Creative destruction and the NBN05 October, 2018
One of my many concerns about Australia’s National Broadband Network (NBN) was the toll it would take on future innovation and competition. A legislated monopoly, entrepreneurs would be forbidden from competing with it, eliminating potential consumer benefits before they can even be discovered. Fortunately for Australians, I was wrong:
“Lightening Broadband is connecting homes and businesses using microwave links capable of delivering both 100 Mbps download and upload speeds. That’s better than the comparable NBN Tier 100, which offers 90 Mbps download and 30 Mbps upload speeds.”
“Another telco start-up, DGtek is offering its customers a full fibre alternative service … [it] uses Gigabit Passive Optical Networks (GPON) and runs it directly into tightly packed homes with the dense population of inner Melbourne. As a sweetener, DGtek offers free internet service to government organisations – such as schools and hospitals – in areas they service.”

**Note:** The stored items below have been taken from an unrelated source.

(* ===== verification/Network.v ===== *)
(** * src/network.c: sockets, and transfers that finish

    [network_send] and [network_receive_all] repeat a system call until every
    byte has moved, the connection is gone, or forever while signals
    interrupt them: their fuel is the bytes to move plus the interruptions
    still to come, one more than the loop can take. *)

From S2P Require Import Prelude CLib Posix Sim.

Section defs.
Context {G W : Type} `{Posix W}.

(** SIGPIPE is ignored from here on, so a send on a closed connection fails
    instead of ending the process; that is how [sys_send] behaves. *)
Definition network_startup : M G W Z := ret 0.

Definition network_disconnect (sock : Z) : M G W Z :=
  let! r := hcall (sys_close sock) in
  if r <? 0 then ret (-1) else ret 0.

Definition network_set_blocking (sock : Z) (blocking : bool) : M G W Z :=
  let! flags := hcall (sys_getfl sock) in
  if flags <? 0 then ret (-1)
  else
    let flags := if blocking then Z.land flags (Z.lnot O_NONBLOCK)
                 else Z.lor flags O_NONBLOCK in
    hcall (sys_setfl sock flags).

(** A non-blocking connect that is not done at once: wait for it. The
    result is whether the socket is connected. *)
Definition connect_pending (sock timeout_ms errno : Z) : M G W bool :=
  if negb (errno =? EINPROGRESS) then ret false
  else
    let! n := hcall (sys_select_connect sock (Z.quot timeout_ms 1000)
                       (Z.rem timeout_ms 1000 * 1000)) in
    if n <=? 0 then ret false
    else
      let! r := hcall (sys_so_error sock) in
      ret (negb ((r.1 <? 0) || negb (r.2 =? 0))).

“iiNet in Canberra has launched its Very-high-bit-rate Digital Subscriber Line (VDSL2) as its own superfast network. According to iiNet, it is made up of fibre and copper and provides a faster connection than ADSL and most NBN plans.”
Then there’s the competition from an area I did forecast, namely 5G wireless broadband:
“Optus and Telstra are both launching 5G services in 2019. This represents a quantum leap in wireless technology that could win away millions of current and potential NBN customers.”

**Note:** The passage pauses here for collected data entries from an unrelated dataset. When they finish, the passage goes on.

(* ===== verification/Link.v ===== *)
(** * The state of src/ps2link.c and the numbers of its protocol

    [link] is the module's global variables: the three sockets, the state the
    threads share under [ps2link_lock], the console line being scanned, the
    handshake's descriptor and the table of open directories. *)

From S2P Require Import Prelude CLib Posix Utility Network.

(** ** Exit statuses and connection options *)

Definition PS2CLIENT_EXIT_OK : Z := 0.
Definition PS2CLIENT_EXIT_USAGE : Z := 64.
Definition PS2CLIENT_EXIT_NOCONNECT : Z := 69.
Definition PS2CLIENT_EXIT_CONNLOST : Z := 74.
Definition PS2CLIENT_EXIT_PORTBUSY : Z := 75.
Definition PS2CLIENT_EXIT_TIMEOUT : Z := 124.

Definition PS2LINK_CONNECT_CONSOLE : Z := 1.
Definition PS2LINK_CONNECT_REQUEST : Z := 2.
Definition PS2LINK_CONNECT_COMMAND : Z := 4.

(** ** Packet numbers *)

Definition PS2LINK_COMMAND_RESET : Z := 0xBABE0201.
Definition PS2LINK_COMMAND_EXECIOP : Z := 0xBABE0202.
Definition PS2LINK_COMMAND_EXECEE : Z := 0xBABE0203.
Definition PS2LINK_COMMAND_POWEROFF : Z := 0xBABE0204.
Definition PS2LINK_COMMAND_SCRDUMP : Z := 0xBABE0205.
Definition PS2LINK_COMMAND_NETDUMP : Z := 0xBABE0206.
Definition PS2LINK_COMMAND_DUMPMEM : Z := 0xBABE0207.
Definition PS2LINK_COMMAND_STARTVU : Z := 0xBABE0208.
Definition PS2LINK_COMMAND_STOPVU : Z := 0xBABE0209.
Definition PS2LINK_COMMAND_DUMPREG : Z := 0xBABE020A.
Definition PS2LINK_COMMAND_GSEXEC : Z := 0xBABE020B.
Definition PS2LINK_COMMAND_WRITEMEM : Z := 0xBABE020C.
Definition PS2LINK_COMMAND_IOPEXCEP : Z := 0xBABE020D.

Definition PS2LINK_REQUEST_OPEN : Z := 0xBABE0111.
Definition PS2LINK_REQUEST_CLOSE : Z := 0xBABE0121.
Definition PS2LINK_REQUEST_READ : Z := 0xBABE0131.
Definition PS2LINK_REQUEST_WRITE : Z := 0xBABE0141.
Definition PS2LINK_REQUEST_LSEEK : Z := 0xBABE0151.
Definition PS2LINK_REQUEST_OPENDIR : Z := 0xBABE0161.
Definition PS2LINK_REQUEST_CLOSEDIR : Z := 0xBABE0171.
Definition PS2LINK_REQUEST_READDIR : Z := 0xBABE0181.
Definition PS2LINK_REQUEST_REMOVE : Z := 0xBABE0191.
Definition PS2LINK_REQUEST_MKDIR : Z := 0xBABE01A1.
Definition PS2LINK_REQUEST_RMDIR : Z := 0xBABE01B1.
Definition PS2LINK_REQUEST_GETSTAT : Z := 0xBABE01C1.

Definition PS2LINK_RESPONSE_OPEN : Z := 0xBABE0112.
Definition PS2LINK_RESPONSE_CLOSE : Z := 0xBABE0122.
Definition PS2LINK_RESPONSE_READ : Z := 0xBABE0132.
Definition PS2LINK_RESPONSE_WRITE : Z := 0xBABE0142.
Definition PS2LINK_RESPONSE_LSEEK : Z := 0xBABE0152.
Definition PS2LINK_RESPONSE_OPENDIR : Z := 0xBABE0162.
Definition PS2LINK_RESPONSE_CLOSEDIR : Z := 0xBABE0172.
Definition PS2LINK_RESPONSE_READDIR : Z := 0xBABE0182.
Definition PS2LINK_RESPONSE_REMOVE : Z := 0xBABE0192.
Definition PS2LINK_RESPONSE_MKDIR : Z := 0xBABE01A2.
Definition PS2LINK_RESPONSE_RMDIR : Z := 0xBABE01B2.
Definition PS2LINK_RESPONSE_GETSTAT : Z := 0xBABE01C2.

(** ** The globals *)

(** An entry of ps2link_dd: the name to free and the open directory. *)
Record dd_slot := mk_dd { dd_pathname : option (list Z); dd_dir : option Z }.

Record link := mk_link {
  console_socket : Z;
  request_socket : Z;
  command_socket : Z;
  ps2link_activity : Z;
  ps2link_lost : bool;
  ps2link_ping_answered : bool;
  ps2link_marker_seen : bool;
  ps2link_marker_status : Z;
  ps2link_marker : option (list Z);
  ps2link_line : list Z;
  ps2link_line_length : nat;
  ps2link_ping_fd : Z;
  ps2link_dd : list dd_slot }.

(** sizeof(ps2link_line) and the size of ps2link_dd. *)
Definition LINE_SIZE : nat := 4096.
Definition DD_SIZE : nat := 10.

Definition link_init : link :=
  {| console_socket := -1; request_socket := -1; command_socket := -1;
     ps2link_activity := 0; ps2link_lost := false; ps2link_ping_answered := false;
     ps2link_marker_seen := false; ps2link_marker_status := 0;
     ps2link_marker := None; ps2link_line := replicate LINE_SIZE 0;
     ps2link_line_length := 0; ps2link_ping_fd := -1;
     ps2link_dd := replicate DD_SIZE (mk_dd None None) |}.

(** Assignments. *)
Definition set_sockets (c r m : Z) (g : link) : link :=
  mk_link c r m (ps2link_activity g) (ps2link_lost g) (ps2link_ping_answered g)
    (ps2link_marker_seen g) (ps2link_marker_status g) (ps2link_marker g) (ps2link_line g)
    (ps2link_line_length g) (ps2link_ping_fd g) (ps2link_dd g).
Definition set_console_socket (v : Z) (g : link) : link :=
  set_sockets v (request_socket g) (command_socket g) g.
Definition set_request_socket (v : Z) (g : link) : link :=
  set_sockets (console_socket g) v (command_socket g) g.
Definition set_command_socket (v : Z) (g : link) : link :=
  set_sockets (console_socket g) (request_socket g) v g.
Definition set_activity (v : Z) (g : link) : link :=
  mk_link (console_socket g) (request_socket g) (command_socket g) v (ps2link_lost g)
    (ps2link_ping_answered g) (ps2link_marker_seen g) (ps2link_marker_status g)
    (ps2link_marker g) (ps2link_line g) (ps2link_line_length g) (ps2link_ping_fd g) (ps2link_dd g).
Definition set_lost (v : bool) (g : link) : link :=
  mk_link (console_socket g) (request_socket g) (command_socket g) (ps2link_activity g) v
    (ps2link_ping_answered g) (ps2link_marker_seen g) (ps2link_marker_status g)
    (ps2link_marker g) (ps2link_line g) (ps2link_line_length g) (ps2link_ping_fd g) (ps2link_dd g).
Definition set_ping_answered (v : bool) (g : link) : link :=
  mk_link (console_socket g) (request_socket g) (command_socket g) (ps2link_activity g)
    (ps2link_lost g) v (ps2link_marker_seen g) (ps2link_marker_status g)
    (ps2link_marker g) (ps2link_line g) (ps2link_line_length g) (ps2link_ping_fd g) (ps2link_dd g).
Definition set_marker_found (status : Z) (g : link) : link :=
  mk_link (console_socket g) (request_socket g) (command_socket g) (ps2link_activity g)
    (ps2link_lost g) (ps2link_ping_answered g) true status
    (ps2link_marker g) (ps2link_line g) (ps2link_line_length g) (ps2link_ping_fd g) (ps2link_dd g).
Definition set_marker (v : option (list Z)) (g : link) : link :=
  mk_link (console_socket g) (request_socket g) (command_socket g) (ps2link_activity g)
    (ps2link_lost g) (ps2link_ping_answered g) (ps2link_marker_seen g) (ps2link_marker_status g)
    v (ps2link_line g) (ps2link_line_length g) (ps2link_ping_fd g) (ps2link_dd g).
Definition set_line (line : list Z) (length : nat) (g : link) : link :=
  mk_link (console_socket g) (request_socket g) (command_socket g) (ps2link_activity g)
    (ps2link_lost g) (ps2link_ping_answered g) (ps2link_marker_seen g) (ps2link_marker_status g)
    (ps2link_marker g) line length (ps2link_ping_fd g) (ps2link_dd g).
Definition set_ping_fd (v : Z) (g : link) : link :=
  mk_link (console_socket g) (request_socket g) (command_socket g) (ps2link_activity g)
    (ps2link_lost g) (ps2link_ping_answered g) (ps2link_marker_seen g) (ps2link_marker_status g)
    (ps2link_marker g) (ps2link_line g) (ps2link_line_length g) v (ps2link_dd g).
Definition set_dd (v : list dd_slot) (g : link) : link :=
  mk_link (console_socket g) (request_socket g) (command_socket g) (ps2link_activity g)
    (ps2link_lost g) (ps2link_ping_answered g) (ps2link_marker_seen g) (ps2link_marker_status g)
    (ps2link_marker g) (ps2link_line g) (ps2link_line_length g) (ps2link_ping_fd g) v.

(** ** The flags and the activity time, each access under ps2link_lock *)

Inductive flag := Lost | PingAnswered.

Definition read_flag (f : flag) (g : link) : bool :=
  match f with Lost => ps2link_lost g | PingAnswered => ps2link_ping_answered g end.

Section access.
Context {W : Type} `{Posix W}.

Definition ps2link_set_activity : M link W unit :=
  let! t := time_ms in gmod (set_activity t).

Definition ps2link_get_flag (f : flag) : M link W bool :=
  let! g := gget in ret (read_flag f g).

Definition ps2link_set_flag (f : flag) : M link W unit :=
  gmod (match f with Lost => set_lost true | PingAnswered => set_ping_answered true end).

Definition ps2link_set_marker (marker : option (list Z)) : M link W unit :=
  gmod (set_marker marker).
End access.

(** The activity time is as before, or it was noted since. *)
Definition noted {W} `{Posix W} (s s' : st link W) : Prop :=
  ps2link_activity (glob s') = ps2link_activity (glob s)
  \/ now (world s) / 1000000 <= ps2link_activity (glob s').

Lemma noted_trans {W} `{Posix W} (s1 s2 s3 : st link W) :
  now (world s1) <= now (world s2) -> noted s1 s2 -> noted s2 s3 -> noted s1 s3.
Proof.
  intros Hn%(fun Hn => Z.div_le_mono _ _ 1000000 ltac:(lia) Hn) [H1|H1] [H2|H2]; unfold noted; lia.
Qed.

(** What was noted since a moment stays so. *)
Lemma noted_since {W} `{Posix W} (since : Z) (s s' : st link W) :
  noted s s' -> since <= now (world s) / 1000000 -> since <= ps2link_activity (glob s) ->
  since <= ps2link_activity (glob s').
Proof. intros [->|Ha]; lia. Qed.

Lemma set_activity_wp {W} `{PosixLaws W} (E : fault -> Prop) (s : st link W) Q :
  (forall t w', quiet (world s) w' -> now (world s) / 1000000 <= t <= now w' / 1000000 ->
     Q tt (mk_st (set_activity t (glob s)) w')) ->
  wp E ps2link_set_activity Q s.
Proof.
  intros HQ. unfold ps2link_set_activity. apply wp_bind, time_ms_wp. intros. wp_step. by apply HQ.
Qed.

The total accounting cost of the NBN is already over $50 billion. With competition on all fronts preventing it from monopoly pricing, and its mandate of cross-subsidisation (e.g., rural households) driving up costs, that figure will only grow.

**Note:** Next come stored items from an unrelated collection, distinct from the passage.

Definition dispatch (packet : list Z) : M link W (list Z) :=
  let number := get_be32 packet 0 in
  if number =? PS2LINK_REQUEST_OPEN then packet_of (ps2link_request_open packet) else
  if number =? PS2LINK_REQUEST_CLOSE then packet_of (ps2link_request_close packet) else
  if number =? PS2LINK_REQUEST_READ then packet_of (ps2link_request_read packet) else
  if number =? PS2LINK_REQUEST_WRITE then packet_of (ps2link_request_write packet) else
  if number =? PS2LINK_REQUEST_LSEEK then packet_of (ps2link_request_lseek packet) else
  if number =? PS2LINK_REQUEST_OPENDIR then packet_of (ps2link_request_opendir packet) else
  if number =? PS2LINK_REQUEST_CLOSEDIR then packet_of (ps2link_request_closedir packet) else
  if number =? PS2LINK_REQUEST_READDIR then packet_of (ps2link_request_readdir packet) else
  if number =? PS2LINK_REQUEST_REMOVE then packet_of (ps2link_request_remove packet) else
  if number =? PS2LINK_REQUEST_MKDIR then packet_of (ps2link_request_mkdir packet) else
  if number =? PS2LINK_REQUEST_RMDIR then packet_of (ps2link_request_rmdir packet) else
  if number =? PS2LINK_REQUEST_GETSTAT then packet_of (ps2link_request_getstat packet) else
  ret packet.

(** An iteration of the thread's loop: [None] is break. *)
Definition receive_request (packet : list Z) : M link W (option (list Z)) :=
  let! g := gget in
  let sock := request_socket g in
  network_wait sock (-1) ;;;
  let! r := network_receive_all sock packet 6 in
  let packet := r.2 in
  if r.1 <? 0 then ret None
  else
    let length := get_be16 packet 4 in
    if (length <? 6) || (length - 6 >? 512) then ret None
    else
      let! r := network_receive_all sock (drop 6 packet) (length - 6) in
      let packet := mem_store packet 6 r.2 in
      if r.1 <? 0 then ret None
      else ret (Some packet).

Definition request_iteration (packet : list Z) : M link W (option (list Z)) :=
  let! p := receive_request packet in
  match p with
  | None => ret None
  | Some packet =>
      let! packet := dispatch packet in
      ps2link_set_activity ;;;
      ret (Some packet)
  end.

(** The loop after at most [n] iterations. *)
Fixpoint request_loop (n : nat) (packet : list Z) : M link W (option (list Z)) :=
  match n with
  | O => ret (Some packet)
  | S n =>
      let! p := request_iteration packet in
      match p with
      | None => ret None
      | Some packet => request_loop n packet
      end
  end.

(** The thread: whether it has ended. *)
Definition ps2link_thread_request (n : nat) : M link W bool :=
  let! g := gget in
  if request_socket g <? 0 then ret true
  else
    let! packet := hcall (sys_auto PACKET_SIZE) in
    let! p := request_loop n packet in
    match p with
    | Some _ => ret false
    | None => ps2link_set_flag Lost ;;; ret true
    end.
End defs.

(** ** The packet stays an object of 518 bytes *)

Section bytes.
Context {W : Type} `{Posix W}.

Lemma finish_bytes packet (m : M link W Z) :
  Forall is_byte packet -> ensures (finish packet m) (fun r => Forall is_byte r.2).
Proof. intros. apply ensures_bind_any. intros r. by apply ensures_ret. Qed.

Lemma fix_field_bytes packet off :
  Forall is_byte packet ->
  ensures (W := W) (fix_field packet off) (fun r => Forall is_byte r.1).
Proof.
  intros Hp. eapply ensures_bind; [by apply fix_pathname_bytes, Forall_drop|].
  intros r Hr. apply ensures_bind_any. intros name.
  by apply ensures_ret, mem_store_bytes.
Qed.

Lemma le32_is_bytes z : Forall is_byte (le32 z).
Proof. repeat constructor; apply u8_range. Qed.
End bytes.

(** Peel a handler down to its [finish]. *)
Ltac keep_bytes :=
  repeat lazymatch goal with
  | |- ensures (bind (fix_field _ _) _) _ =>
      eapply ensures_bind; [by apply fix_field_bytes|];
      let p := fresh "p" in intros [p ?] ?; cbv zeta
  | |- ensures (finish _ _) _ =>
      apply finish_bytes; auto using mem_store_bytes, le32_is_bytes
  | |- ensures (bind _ _) _ => apply ensures_bind_any; intros ?
  | |- ensures (match ?x with _ => _ end) _ => destruct x
  end.

Section keep.
Context {W : Type} `{Posix W}.

Lemma dispatch_bytes packet :
  Forall is_byte packet -> ensures (W := W) (dispatch packet) (Forall is_byte).
Proof.
  intros Hp. unfold dispatch. cbv zeta.
  assert (Hof : forall m : M link W (Z * list Z),
    ensures m (fun r => Forall is_byte r.2) -> ensures (packet_of m) (Forall is_byte)).
  { intros m Hm. eapply ensures_bind; [exact Hm|]. intros r Hr. by apply ensures_ret. }
  repeat case_match; try (apply Hof); [..|by apply ensures_ret].
  all: unfold ps2link_request_open, ps2link_request_close, ps2link_request_read,
    ps2link_request_write, ps2link_request_lseek, ps2link_request_opendir,
    ps2link_request_closedir, ps2link_request_readdir, ps2link_request_remove,
    ps2link_request_mkdir, ps2link_request_rmdir, ps2link_request_getstat; cbv zeta; keep_bytes.
Qed.
End keep.

(** ** What the thread achieves *)

(** The globals the request thread changes. *)
Definition thread_frame (g g' : link) : Prop :=
  g' = set_dd (ps2link_dd g')
         (set_ping_answered (ps2link_ping_answered g')
            (set_ping_fd (ps2link_ping_fd g') (set_activity (ps2link_activity g') g))).

#[export] Instance thread_frame_preorder : PreOrder thread_frame.
Proof.
  split; [by intros []|]. intros g1 g2 g3 H12 H23. unfold thread_frame in *.
  by rewrite H23, H12.
Qed.

Lemma svc_frame_thread g g' t : svc_frame g g' -> thread_frame g (set_activity t g').
Proof. intros ->. by destruct g. Qed.

Lemma thread_frame_socket g g' : thread_frame g g' -> request_socket g' = request_socket g.
Proof. by intros ->. Qed.

Section spec.
Context {W : Type} `{Posix W}.

(** [enc] came in on the socket: a packet as long as its header says. *)
Definition arrives (sock : Z) (enc : list Z) (w w' : W) : Prop :=
  quiet_but (Some sock) w w' /\ tx w' sock = tx w sock /\ rx w' sock = rx w sock ++ enc
  /\ (6 <= length enc <= PACKET_SIZE)%nat /\ get_be16 enc 4 = Z.of_nat (length enc)
  /\ Forall is_byte enc.

(** The packet object when [enc] has come in over what it held. *)
Definition after (packet enc : list Z) : list Z := mem_store packet 0 enc.

(** The thread's work from a packet object, a service state and a world
    on, as the requests it has served and the bytes of each reply; an
    unknown number gets no reply and changes nothing. *)
Inductive conversation (sock : Z) :
    list Z -> svc -> W -> list (request * reply * list Z) -> list Z -> svc -> W -> Prop :=
| C_done p v w w' : quiet w w' -> conversation sock p v w [] p v w'
| C_request p v w enc w1 req rep v1 w2 bytes w3 p1 trace p' v' w' :
    arrives sock enc w w1 -> decode_request (after p enc) = Some req ->
    serves sock w1 req v rep v1 w2 -> reply_bytes rep bytes -> replied sock bytes w2 w3 ->
    length p1 = PACKET_SIZE -> Forall is_byte p1 ->
    conversation sock p1 v1 w3 trace p' v' w' ->
    conversation sock p v w ((req, rep, bytes) :: trace) p' v' w'
| C_unknown p v w enc w1 trace p' v' w' :
    arrives sock enc w w1 -> get_be32 (after p enc) 0 ∉ known_numbers ->
    conversation sock (after p enc) v w1 trace p' v' w' ->
    conversation sock p v w trace p' v' w'.

(** The requests that can make the thread do something undefined. *)
Definition faulty (packet : list Z) (v : svc) (f : fault) : Prop :=
  match decode_request packet with
  | Some req => may_fault req v f
  | None => f = Unterminated
      /\ exists off, path_offset (get_be32 packet 0) = Some off /\ cstr (drop off packet) = None
  end.

(** How the connection ended: too few bytes came, or a header with a length
    no packet has. Nothing is sent then. *)
Inductive ended (sock : Z) (w w' : W) : Prop :=
| ended_intro data :
    quiet_but (Some sock) w w' -> tx w' sock = tx w sock -> rx w' sock = rx w sock ++ data ->
    ((length data < 6)%nat
     \/ (length data = 6%nat /\ (get_be16 data 4 < 6 \/ 518 < get_be16 data 4))
     \/ (6 <= length data)%nat /\ Z.of_nat (length data) < get_be16 data 4) ->
    ended sock w w'.
End spec.

Section facts.
Context {W : Type} `{PosixLaws W}.
Implicit Types (s : st link W) (w : W).

(** Every request goes to the handler that implements it. *)
Lemma dispatch_ok packet req s v :
  carries packet req -> Forall is_byte packet -> svc_rel (glob s) v ->
  wp (may_fault req v) (dispatch packet) (fun p s' => refines req v s (0, p) s') s.
Proof.
  intros Hc Hb Hrel. pose proof Hc as (_ & Hn & _). unfold dispatch. cbv zeta. rewrite Hn.
  assert (Hof : forall E m, wp E m (refines req v s) s ->
    wp E (packet_of m) (fun p s' => refines req v s (0, p) s') s).
  { intros E m Hm. eapply wp_bind_spec; [exact Hm|].
    intros r s1 (H1 & H2 & H3). by apply wp_ret. }
  destruct req; cbn [request_number];
    repeat (rewrite Z.eqb_refl || rewrite (proj2 (Z.eqb_neq _ _)) by done); apply Hof.
  - by apply request_open_ok.
  - by apply request_close_ok.
  - by apply request_read_ok.
  - by apply request_write_ok.
  - by apply request_lseek_ok.
  - by apply request_opendir_ok.
  - by apply request_closedir_ok.
  - by apply request_readdir_ok.
  - by apply request_remove_ok.
  - by apply request_mkdir_ok.
  - by apply request_rmdir_ok.
  - by apply request_getstat_ok.
Qed.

At this stage - nearly 10 years after its inception - there’s an almost certain chance that the taxpayer will see a negative return on its NBN investment.
As the situation worsens, something will give; that’s just how politics works, and the NBN is a political beast. The easy (and wrong) option would be to regulate or tax the NBN’s competition away. The more difficult (and better) option would be to remove the NBN’s legislated fixed-line monopoly altogether and sell it off, owning the loss and salvaging whatever we can from the carcass.